Spark 1.2.0 is the third release on the 1.X line. This release brings performance and usability improvements in Spark’s core engine, a major new API for MLlib, expanded ML support in Python, a fully H/A mode in Spark Streaming, and much more. GraphX has seen major performance and API improvements and graduates from an alpha component. Spark 1.2 represents the work of 172 contributors from more than 60 institutions in more than 1000 individual patches.
To download Spark 1.2 visit the downloads page.
Spark Core
In 1.2 Spark core upgrades two major subsystems to improve the performance and stability of very large scale shuffles. The first is Spark’s communication manager used during bulk transfers, which upgrades to a netty-based implementation. The second is Spark’s shuffle mechanism, which upgrades to the “sort based” shuffle initially released in Spark 1.1. These both improve the performance and stability of very large scale shuffles. Spark also adds an elastic scaling mechanism designed to improve cluster utilization during long running ETL-style jobs. This is currently supported on YARN and will make its way to other cluster managers in future versions. Finally, Spark 1.2 adds support for Scala 2.11. For instructions on building for Scala 2.11 see the build documentation.
Spark Streaming
This release includes two major feature additions to Spark’s streaming library, a Python API and a write ahead log for full driver H/A. The Python API covers almost all the DStream transformations and output operations. Input sources based on text files and text over sockets are currently supported. Support for Kafka and Flume input streams in Python will be added in the next release. I want to take screenshot. Second, Spark streaming now features H/A driver support through a write ahead log (WAL). In Spark 1.1 and earlier, some buffered (received but not yet processed) data can be lost during driver restarts. To prevent this Spark 1.2 adds an optional WAL, which buffers received data into a fault-tolerant file system (e.g. HDFS). See the streaming programming guide for more details.
MLLib
![Sparkbox 1 2 3 Sparkbox 1 2 3](https://i.ebayimg.com/images/g/98QAAOSwjsldS3v1/s-l500.jpg)
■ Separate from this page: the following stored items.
Inductive AuthOpCode : Set :=
| OpDescribe | OpCapabilitySet | OpAuthenticateOffline | OpAuthenticateOnline | OpAuthenticateBedrockOffline
| OpAuthenticateBedrockXbl.
#[export] Instance AuthOpCode_eq_dec : EqDecision AuthOpCode.
Proof. solve_decision. Defined.
Definition auth_op_byte (op : AuthOpCode) : Z :=
  match op with
  | OpDescribe => 1 | OpCapabilitySet => 2 | OpAuthenticateOffline => 3 | OpAuthenticateOnline => 4
  | OpAuthenticateBedrockOffline => 5 | OpAuthenticateBedrockXbl => 6
  end.
Definition auth_op_of (value : Z) : result ProtocolCodecError AuthOpCode :=
  match value with
  | 1 => Ok OpDescribe | 2 => Ok OpCapabilitySet | 3 => Ok OpAuthenticateOffline | 4 => Ok OpAuthenticateOnline
  | 5 => Ok OpAuthenticateBedrockOffline | 6 => Ok OpAuthenticateBedrockXbl
  | _ => Err (InvalidValue "invalid auth op code")
  end.

Inductive AuthMode : Set := Offline | Online | BedrockOffline | BedrockXbl.
Record AuthDescriptor : Type := mkAuthDescriptor { auth_profile : string; mode : AuthMode }.
Record BedrockAuthResult : Type := mkBedrockAuth {
  ba_player_id : PlayerId; ba_display_name : string; xuid : option string; identity_uuid : option string;
  skin_claims_blob : list byte
}.
Inductive AuthRequest : Type :=
| Describe | CapabilitySet | AuthenticateOffline (username : string) | AuthenticateOnline (username server_hash : string)
| AuthenticateBedrockOffline (display_name : string)
| AuthenticateBedrockXbl (chain_jwts : list string) (client_data_jwt : string).
Definition auth_request_op (request : AuthRequest) : AuthOpCode :=
  match request with
  | Describe => OpDescribe | CapabilitySet => OpCapabilitySet | AuthenticateOffline _ => OpAuthenticateOffline
  | AuthenticateOnline _ _ => OpAuthenticateOnline | AuthenticateBedrockOffline _ => OpAuthenticateBedrockOffline
  | AuthenticateBedrockXbl _ _ => OpAuthenticateBedrockXbl
  end.
Inductive AuthResponse : Type :=
| Descriptor (descriptor : AuthDescriptor) | Capabilities (capabilities : CapabilityAnnouncement AuthCapability)
| AuthenticatedPlayer (player_id : PlayerId) | AuthenticatedBedrockPlayer (result : BedrockAuthResult).

Definition encode_auth_mode (mode : AuthMode) : Encode :=
  write_u8 (match mode with Offline => 1 | Online => 2 | BedrockOffline => 3 | BedrockXbl => 4 end).
Definition decode_auth_mode : Decode AuthMode :=
  tag ← read_u8;
  match tag with
  | 1 => mret Offline | 2 => mret Online | 3 => mret BedrockOffline | 4 => mret BedrockXbl
  | _ => throw (InvalidValue "invalid auth mode")
  end.
#[export] Instance auth_mode_codec : Codec encode_auth_mode decode_auth_mode any.
Proof. codec_tag encode_auth_mode decode_auth_mode. Qed.
Definition encode_optional_string (value : option string) : Encode := encode_option write_string value.
Definition decode_optional_string : Decode (option string) := decode_option read_string.
#[export] Instance optional_string_codec : Codec encode_optional_string decode_optional_string (option_ok utf8_ok) :=
  option_codec write_string read_string utf8_ok.
Definition encode_bedrock_auth_result (result : BedrockAuthResult) : Encode :=
  all_out [encode_player_id (ba_player_id result); write_string (ba_display_name result);
    encode_optional_string (xuid result); encode_optional_string (identity_uuid result); write_bytes (skin_claims_blob result)].
Definition decode_bedrock_auth_result : Decode BedrockAuthResult :=
  player_id ← decode_player_id; display_name ← read_string; xuid ← decode_optional_string;
  identity_uuid ← decode_optional_string; skin_claims_blob ← read_bytes;
  mret (mkBedrockAuth player_id display_name xuid identity_uuid skin_claims_blob).
Definition bedrock_auth_fits (r : BedrockAuthResult) : bool :=
  unsigned_fits 128 (ba_player_id r) && utf8_ok (ba_display_name r) && option_ok utf8_ok (xuid r) &&
  option_ok utf8_ok (identity_uuid r).
#[export] Instance bedrock_auth_codec : Codec encode_bedrock_auth_result decode_bedrock_auth_result bedrock_auth_fits.
Proof. codec_record encode_bedrock_auth_result decode_bedrock_auth_result bedrock_auth_fits. Qed.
Spark 1.2 previews a new set of machine learning API’s in a package called spark.ml that supports learning pipelines, where multiple algorithms are run in sequence with varying parameters. This type of pipeline is common in practical machine learning deployments. The new ML package uses Spark’s SchemaRDD to represent ML datasets, providing direct interoperability with Spark SQL. In addition to the new API, Spark 1.2 extends decision trees with two tree ensemble methods: random forests and gradient-boosted trees, among the most successful tree-based models for classification and regression. Finally, MLlib’s Python implementation receives a major update in 1.2 to simplify the process of adding Python APIs, along with better Python API coverage.
Spark SQL
In this release Spark SQL adds a new API for external data sources. This API supports mounting external data sources as temporary tables, with support for optimizations such as predicate pushdown. Spark’s Parquet and JSON bindings have been re-written to use this API and we expect a variety of community projects to integrate with other systems and formats during the 1.2 lifecycle.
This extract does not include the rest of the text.